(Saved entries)
====================

(** The corner [maxLeaves = 0]: the first enabled frame (here with a
    10 x 6 viewport and [Math.random()] returning 0) forces a leaf into
    the list although the cap is 0; the mesh draws none. *)
Lemma cap0_first_frame :
  length (leaves (useFrame 0 (2.5, 6.5)%R (fun _ => 0%R) true true
                           0 0.016 10 6 (init 0))) = 1%nat
  /\ meshCount (useFrame 0 (2.5, 6.5)%R (fun _ => 0%R) true true
                         0 0.016 10 6 (init 0)) = 0%nat.
Proof.
  unfold useFrame. cbn [negb orb]. cbv zeta.
  assert (E1 : firstSpawn 0 (fun _ => 0) 0 10 6 (init 0)
               = {| leaves :=
                      [ {| id := 1; x := - 10 / 2 - 0.65;
                           y := Glsl.lerp (- 6 / 2 + 0.6) (6 / 2 - 0.6) 0;
                           s := Glsl.lerp 0.13 0.26 0;
                           r := Glsl.lerp (- PI) PI 0;
                           vx := Glsl.lerp 0.10 0.22 0;
                           wobble := 0 * PI * 2 |} ];
                    idRef := 2;
                    nextSpawnAt := 0 + Glsl.lerp 0.2 0.8 0;
                    meshCount := 0; draws := 6 |}).
  { unfold firstSpawn, init. cbn [nextSpawnAt leaves draws idRef meshCount].
    destruct Req_dec_T as [_ | Hn]; [|contradiction].
    reflexivity. }
  rewrite E1.
  assert (E2 : forall st, nextSpawnAt st = 0 + Glsl.lerp 0.2 0.8 0 ->
                 timedSpawn 0 (2.5, 6.5) (fun _ => 0) 0 10 6 st = st).
  { intros st Hst. unfold timedSpawn. rewrite Hst.
    destruct Rle_dec as [Hle | _]; [|reflexivity].
    unfold Glsl.lerp in Hle. lra. }
  rewrite E2 by reflexivity.
  cbn [leaves map meshCount].
  assert (E3 : forall l, x l = - 10 / 2 - 0.65 -> vx l = Glsl.lerp 0.10 0.22 0 ->
                 y l = Glsl.lerp (- 6 / 2 + 0.6) (6 / 2 - 0.6) 0 ->
                 wobble l = 0 * PI * 2 ->
                 onscreen 10 6 (move 0 0.016 l) = true).
  { intros l Hx Hv Hy Hw. unfold onscreen, move. cbn [x y].
    rewrite Hx, Hv, Hy, Hw.
    replace (0 * 0.35 + 0 * PI * 2) with 0 by ring.
    rewrite sin_0. unfold Glsl.lerp.
    repeat (destruct Rlt_dec; [|lra]). reflexivity. }
  cbn [filter]. rewrite E3 by reflexivity.
  split; reflexivity.
Qed.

====================

Find and copy each line above that includes the string "useFrame".

> _TASK SOLUTION_:
  length (leaves (useFrame 0 (2.5, 6.5)%R (fun _ => 0%R) true true
  /\ meshCount (useFrame 0 (2.5, 6.5)%R (fun _ => 0%R) true true
  unfold useFrame. cbn [negb orb]. cbv zeta.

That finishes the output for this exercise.